Lilo : Oh ? Oui, l'amour est beau. Mais j'avais l'impression d'avoir tourné leur amour sur un côté plus… masochiste x). Je sais bien que tu es preneuse si j'ai d'autres écrits en réserve mais je n'aime pas le fait de prévoir et d'ensuite annuler. Je déteste ça.
Alisha Horiraito : Merci de ne pas m'en vouloir et ravie que le précédent écrit soit à ton goût ! Et je suis d'accord… ce sujet-là revient souvent. Mais non, voyons, en aucun cas nous ou d'autres personnes ont l'esprit mal placé… pas vrai ?
Disclaimer : Fairy Tail ne m'appartient pas.
Rating : T
SAINT-VALENTIN
Même si aujourd'hui était un jour dit pour « les amoureux », Gerald devait aller au travail. Bien sûr, il n'était pas parti sans quelques petites attentions à l'égard de sa femme. Il sourit en l'imaginant humer le parfum des fleurs puis en lisant les post-it qu'il avait mis dans des endroits chez eux, là où il était certain qu'elle allait passer. Il rit sous la possibilité de ses yeux brillant pour le gâteau qu'il avait acheté à la boulangerie ce matin. Oui, le nouveau Président du Conseil aimait la Saint-Valentin, bien qu'il n'avait pas forcément besoin de cette journée pour rendre heureuse la rouquine.

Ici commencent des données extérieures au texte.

(* ===== verification/RvC.v ===== *)
(** * RvC: field decoders of compressed instructions and encoders of the
    32-bit formats ([local-include/rv_c.h]). Arguments are [uint16_t]
    instructions and [uint32_t] fields; results are [uint32_t]. *)
From S2P Require Import Prelude Config.

Definition C_RD : Z := 0xf80.
Definition C_RS1 : Z := 0xf80.
Definition C_RS2 : Z := 0x7c.
Definition C_RD_S : Z := 0x1c.
Definition C_RS1_S : Z := 0x380.
Definition C_RS2_S : Z := 0x1c.
Definition CR_FUNCT4 : Z := 0xf000.
Definition CI_MASK_12 : Z := 0x1000.
Definition CI_MASK_6_4 : Z := 0x70.
Definition CI_MASK_3_2 : Z := 0xc.
Definition CSS_IMM_5_2 : Z := 0x1e00.
Definition CSS_IMM_7_6 : Z := 0x180.
Definition CIW_IMM_5_4 : Z := 0x1800.
Definition CIW_IMM_9_6 : Z := 0x780.
Definition CIW_IMM_2 : Z := 0x40.
Definition CIW_IMM_3 : Z := 0x20.
Definition CLWSW_IMM_5_3 : Z := 0x1c00.
Definition CLWSW_IMM_2 : Z := 0x40.
Definition CLWSW_IMM_6 : Z := 0x20.
Definition CS_FUNCT6 : Z := 0xfc00.
Definition CS_FUNCT2 : Z := 0x60.
Definition CB_FUNCT2 : Z := 0xc00.
Definition CB_OFFSET_8 : Z := 0x1000.
Definition CB_OFFSET_4_3 : Z := 0xc00.
Definition CB_OFFSET_7_6 : Z := 0x60.
Definition CB_OFFSET_2_1 : Z := 0x18.
Definition CB_OFFSET_5 : Z := 0x4.
Definition CJ_OFFSET_11 : Z := 0x1000.
Definition CJ_OFFSET_4 : Z := 0x800.
Definition CJ_OFFSET_9_8 : Z := 0x600.
Definition CJ_OFFSET_10 : Z := 0x100.
Definition CJ_OFFSET_6 : Z := 0x80.
Definition CJ_OFFSET_7 : Z := 0x40.
Definition CJ_OFFSET_3_1 : Z := 0x38.
Definition CJ_OFFSET_5 : Z := 0x4.

Inductive rvc_format := CR | CI | CSS | CIW | CL | CS | CA | CB | CJ | CN.

(** ** Field decoders *)

Definition dec_rd (inst : Z) : Z := (wrap 16 inst .& C_RD) >> 7.
Definition dec_rs1 (inst : Z) : Z := (wrap 16 inst .& C_RS1) >> 7.
Definition dec_rs2 (inst : Z) : Z := (wrap 16 inst .& C_RS2) >> 2.
Definition dec_rd_short (inst : Z) : Z := ((wrap 16 inst .& C_RD_S) >> 2) .| 8.
Definition dec_rs1_short (inst : Z) : Z := ((wrap 16 inst .& C_RS1_S) >> 7) .| 8.
Definition dec_rs2_short (inst : Z) : Z := ((wrap 16 inst .& C_RS2_S) >> 2) .| 8.

(** [for (i = ...; i < 32; ++i) x |= sign << i], [n] iterations left. *)
Fixpoint sign_loop (n : nat) (i sign x : Z) : Z :=
  match n with
  | O => x
  | S n => sign_loop n (i + 1) sign (x .| wrap 32 (sign << i))
  end.

Definition sign_extend (x sign_position : Z) : Z :=
  let sign := (x >> sign_position) .& 1 in
  sign_loop (Z.to_nat (31 - sign_position)) (sign_position + 1) sign x.

Definition dec_cr_funct4 (inst : Z) : Z := (wrap 16 inst .& CR_FUNCT4) >> 12.

Definition dec_ci_imm (inst : Z) : Z :=
  let inst := wrap 16 inst in
  let imm := (inst .& CI_MASK_12) >> 7 in
  let imm := imm .| ((inst .& (CI_MASK_6_4 .| CI_MASK_3_2)) >> 2) in
  sign_extend imm 5.

Definition dec_css_imm (inst : Z) : Z :=
  let inst := wrap 16 inst in
  ((inst .& CSS_IMM_7_6) >> 1) .| ((inst .& CSS_IMM_5_2) >> 7).

Definition dec_ciw_imm (inst : Z) : Z :=
  let inst := wrap 16 inst in
  ((inst .& CIW_IMM_9_6) >> 1) .| ((inst .& CIW_IMM_5_4) >> 7)
    .| ((inst .& CIW_IMM_3) >> 2) .| ((inst .& CIW_IMM_2) >> 4).

Definition dec_clw_csw_imm (inst : Z) : Z :=
  let inst := wrap 16 inst in
  ((inst .& CLWSW_IMM_6) << 1) .| ((inst .& CLWSW_IMM_5_3) >> 7) .| ((inst .& CLWSW_IMM_2) >> 4).

Definition dec_cld_csd_imm (inst : Z) : Z :=
  let inst := wrap 16 inst in
  ((inst .& 0x1C00) >> 7) .| ((inst .& 0x0060) << 1).

Definition dec_ci_offset_ldsp (inst : Z) : Z :=
  let inst := wrap 16 inst in
  ((inst .& 0x1000) >> 7) .| ((inst .& 0x0060) >> 2) .| ((inst .& 0x001c) << 4).

Definition dec_css_imm_sd (inst : Z) : Z :=
  let inst := wrap 16 inst in
  ((inst .& 0x1C00) >> 7) .| ((inst .& 0x0380) >> 1).

Definition dec_cs_funct6 (inst : Z) : Z := (wrap 16 inst .& CS_FUNCT6) >> 10.
Definition dec_cs_funct2 (inst : Z) : Z := (wrap 16 inst .& CS_FUNCT2) >> 5.
Definition dec_cb_funct2 (inst : Z) : Z := (wrap 16 inst .& CB_FUNCT2) >> 10.

Definition dec_branch_imm (inst : Z) : Z :=
  let inst := wrap 16 inst in
  let imm := ((inst .& CB_OFFSET_8) >> 4) .| ((inst .& CB_OFFSET_7_6) << 1)
    .| ((inst .& CB_OFFSET_5) << 3) .| ((inst .& CB_OFFSET_4_3) >> 7)
    .| ((inst .& CB_OFFSET_2_1) >> 2) in
  sign_extend imm 8.

Definition dec_cj_imm (inst : Z) : Z :=
  let inst := wrap 16 inst in
  let imm := ((inst .& CJ_OFFSET_11) >> 1) .| ((inst .& CJ_OFFSET_10) << 2)
    .| ((inst .& CJ_OFFSET_9_8) >> 1) .| ((inst .& CJ_OFFSET_7) << 1)
    .| ((inst .& CJ_OFFSET_6) >> 1) .| ((inst .& CJ_OFFSET_5) << 3)
    .| ((inst .& CJ_OFFSET_4) >> 7) .| ((inst .& CJ_OFFSET_3_1) >> 2) in
  sign_extend imm 11.

Definition dec_ci_nzimm_addi16sp (inst : Z) : Z :=
  let inst := wrap 16 inst in
  let nzimm := ((inst .& 0x1000) >> 3) .| ((inst .& 0x0018) << 4)
    .| ((inst .& 0x0020) << 1) .| ((inst .& 0x0004) << 3) .| ((inst .& 0x0040) >> 2) in
  sign_extend nzimm 9.

Definition dec_ci_nzimm_lui (inst : Z) : Z :=
  let inst := wrap 16 inst in
  let nzimm := ((inst .& CI_MASK_12) << 5)
    .| ((inst .& (CI_MASK_6_4 .| CI_MASK_3_2)) << 10) in
  sign_extend nzimm 17.

Definition dec_ci_offset_lwsp (inst : Z) : Z :=
  let inst := wrap 16 inst in
  ((inst .& CI_MASK_12) >> 7) .| ((inst .& CI_MASK_6_4) >> 2) .| ((inst .& CI_MASK_3_2) << 4).

Definition dec_cs_shamt (inst : Z) : Z :=
  let inst := wrap 16 inst in
  ((inst .& CI_MASK_12) >> 7) .| ((inst .& (CI_MASK_6_4 .| CI_MASK_3_2)) >> 2).

Definition dec_cb_imm_candi (inst : Z) : Z :=
  let inst := wrap 16 inst in
  let imm := ((inst .& CI_MASK_12) >> 7)
    .| ((inst .& (CI_MASK_6_4 .| CI_MASK_3_2)) >> 2) in
  sign_extend imm 5.

Definition dec_zcb_imm_b (inst : Z) : Z :=
  let inst := wrap 16 inst in
  ((inst >> 6) .& 0x1) .| (((inst >> 5) .& 0x1) << 1).

Definition dec_zcb_imm_h (inst : Z) : Z := ((wrap 16 inst >> 5) .& 0x1) << 1.

(** ** Encoders *)

Definition rtype (funct7 rs2 rs1 funct3 rd opcode : Z) : Z :=
  wrap 32 (funct7 << 25) .| wrap 32 (rs2 << 20) .| wrap 32 (rs1 << 15)
    .| wrap 32 (funct3 << 12) .| wrap 32 (rd << 7) .| opcode.

Definition itype (imm rs1 funct3 rd opcode : Z) : Z :=
  wrap 32 (imm << 20) .| wrap 32 (rs1 << 15) .| wrap 32 (funct3 << 12)
    .| wrap 32 (rd << 7) .| opcode.

Definition stype (imm rs2 rs1 funct3 opcode : Z) : Z :=
  wrap 32 ((imm .& 0xfe0) << 20) .| wrap 32 (rs2 << 20) .| wrap 32 (rs1 << 15)
    .| wrap 32 (funct3 << 12) .| wrap 32 ((imm .& 0x1f) << 7) .| opcode.

Definition btype (imm rs2 rs1 funct3 opcode : Z) : Z :=
  wrap 32 ((imm .& 0x1000) << 19) .| wrap 32 ((imm .& 0x7e0) << 20)
    .| wrap 32 (rs2 << 20) .| wrap 32 (rs1 << 15) .| wrap 32 (funct3 << 12)
    .| wrap 32 ((imm .& 0x1e) << 7) .| ((imm .& 0x800) >> 4)
    .| opcode.

Definition utype (imm rd opcode : Z) : Z := imm .| wrap 32 (rd << 7) .| opcode.

Definition jtype (imm rd opcode : Z) : Z :=
  wrap 32 ((imm .& 0x00100000) << 11) .| wrap 32 ((imm .& 0x000007FE) << 20)
    .| wrap 32 ((imm .& 0x00000800) << 9) .| (imm .& 0x000FF000)
    .| wrap 32 (rd << 7) .| opcode.

Definition nop : Z := itype 0 0 0 0 0x13.

(** ** Immediates of the 32-bit formats ([isa-def.h]) *)

Section Immediates.
Context {Cfg : Config}.

Definition immI (i : Z) : Z := word (SEXT (BITS i 31 20) 12).
Definition immU (i : Z) : Z := word (wrap 64 (SEXT (BITS i 31 12) 20 << 12)).
Definition immS (i : Z) : Z := word (wrap 64 (SEXT (BITS i 31 25) 7 << 5) .| BITS i 11 7).
Definition immB (i : Z) : Z :=
  word ((wrap 64 (SEXT (BITS i 31 31) 1 << 12) .| (BITS i 7 7 << 11)
         .| (BITS i 30 25 << 5) .| (BITS i 11 8 << 1)) .& ~~ 1).
Definition immJ (i : Z) : Z :=
  word ((wrap 64 (SEXT (BITS i 31 31) 1 << 20) .| (BITS i 19 12 << 12)
         .| (BITS i 20 20 << 11) .| (BITS i 30 25 << 5) .| (BITS i 24 21 << 1)) .& ~~ 1).

End Immediates.

(** ** Encoding and decoding *)

Lemma word_of_64 {Cfg : Config} x y : x = wrap 64 y -> word x = word y.
Proof. intros ->. unfold word, XLEN. destruct CONFIG_RV64; bits. Qed.

(** Constant masks as shifted runs of ones, so that [bits] sees through them. *)
Ltac mask_one imm c w l := try change (imm .& c) with (imm .& (Z.ones w << l)).
Ltac mask_ones imm :=
  mask_one imm 0xfe0 7 5; mask_one imm 0x1f 5 0; mask_one imm 0x1000 1 12;
  mask_one imm 0x7e0 6 5; mask_one imm 0x1e 4 1; mask_one imm 0x800 1 11;
  mask_one imm 0x100000 1 20; mask_one imm 0x7fe 10 1; mask_one imm 0xff000 8 12;
  change (~~ 1) with (~~ (Z.ones 1)).

Section RoundTrip.
Context {Cfg : Config} (imm rs1 rs2 f3 f7 rd op : Z).
Hypotheses (Hrs1 : fits 5 rs1) (Hrs2 : fits 5 rs2) (Hf3 : fits 3 f3) (Hf7 : fits 7 f7)
  (Hrd : fits 5 rd) (Hop : fits 7 op).

Lemma immI_itype : immI (itype imm rs1 f3 rd op) = word (signed 12 imm).
Proof. apply word_of_64. unfold itype. bits. Qed.

Lemma immS_stype : immS (stype imm rs2 rs1 f3 op) = word (signed 12 imm).
Proof. apply word_of_64. unfold stype. mask_ones imm. bits. Qed.

Lemma immB_btype : immB (btype imm rs2 rs1 f3 op) = word (signed 13 (imm .& ~~ 1)).
Proof. apply word_of_64. unfold btype. mask_ones imm. bits. Qed.

Lemma immJ_jtype : immJ (jtype imm rd op) = word (signed 21 (imm .& ~~ 1)).
Proof. apply word_of_64. unfold jtype. mask_ones imm. bits. Qed.

Lemma immU_utype : immU (utype imm rd op) = word (signed 32 (imm .& ~~ 0xfff)).
Proof.
  apply word_of_64. unfold utype. change 0xfff with (Z.ones 12). bits.
Qed.

Lemma rtype_fields :
  let i := rtype f7 rs2 rs1 f3 rd op in
  BITS i 31 25 = f7 /\ BITS i 24 20 = rs2 /\ BITS i 19 15 = rs1 /\
  BITS i 14 12 = f3 /\ BITS i 11 7 = rd /\ BITS i 6 0 = op.
Proof. unfold rtype. repeat split; bits. Qed.

End RoundTrip.

(** Decoding an encoded instruction gives its fields back: every immediate
    the executor extracts is the sign extension of the encoded one (dropping
    the bits its format cannot hold), and the register and function fields of
    the R format are unchanged, at both word widths. *)
Theorem encode_decode_roundtrip {Cfg : Config} imm rs1 rs2 f3 f7 rd op :
  fits 5 rs1 -> fits 5 rs2 -> fits 3 f3 -> fits 7 f7 -> fits 5 rd -> fits 7 op ->
  immI (itype imm rs1 f3 rd op) = word (signed 12 imm) /\
  immS (stype imm rs2 rs1 f3 op) = word (signed 12 imm) /\
  immB (btype imm rs2 rs1 f3 op) = word (signed 13 (imm .& ~~ 1)) /\
  immJ (jtype imm rd op) = word (signed 21 (imm .& ~~ 1)) /\
  immU (utype imm rd op) = word (signed 32 (imm .& ~~ 0xfff)) /\
  (let i := rtype f7 rs2 rs1 f3 rd op in
   BITS i 31 25 = f7 /\ BITS i 24 20 = rs2 /\ BITS i 19 15 = rs1 /\
   BITS i 14 12 = f3 /\ BITS i 11 7 = rd /\ BITS i 6 0 = op).
Proof.
  intros. refine (conj _ (conj _ (conj _ (conj _ (conj _ _))))).
  - by apply immI_itype.
  - by apply immS_stype.
  - by apply immB_btype.
  - by apply immJ_jtype.
  - by apply immU_utype.
  - by apply rtype_fields.
Qed.

Lemma encode_decode_roundtrip_witness :
  word (Cfg := riscv64_ref) (signed 13 (0xfffff800 .& ~~ 1)) = 0xfffffffffffff800 /\
  immB (Cfg := riscv64_ref) (btype 0xfffff800 11 10 1 0x63) =
    word (Cfg := riscv64_ref) (signed 13 (0xfffff800 .& ~~ 1)).
Proof.
  split; [vm_compute; reflexivity|].
  destruct (@encode_decode_roundtrip riscv64_ref 0xfffff800 10 11 1 0 0 0x63) as (_ & _ & E & _);
    [vm_compute; done..|exact E].
Defined.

« Voici les nouvelles lettres d'excuses du Maître de Fairy Tail, ainsi que les réclamations de dédommagements de leurs récentes missions, le tout avec de nouvelles plaintes. »
Avec un sourire poli et non un gémissement plaintif, il accepta le tas de feuilles qui ensevelit son bureau déjà croulant sous une tonne de travail. Il saisit le premier papier avec un air las, puis le deuxième et le troisième. Toujours une partie du village démolie ou une forêt presque rasée. Parfois c'était juste un bâtiment, un mur – il préférait ces cas-là –. Avec dix lettres dans la main qui traitaient de Natsu, il s'empara d'un bout de papier propre de l'autre. C'était le moment de rédiger un petit rapport pour Makarof.
Généralement, après une journée comme celle-ci, le jeune homme rentrait chez lui avec l'idée de prendre une douche puis de s'écrouler dans son lit pour un sommeil mérité – pas besoin de manger, il l'avait fait au Conseil à cause de l'heure tardive –. Pourtant, alors qu'il avait ouvert la porte de sa chambre, il se figea avec les yeux écarquillés, pas certain s'il rêvait ou non.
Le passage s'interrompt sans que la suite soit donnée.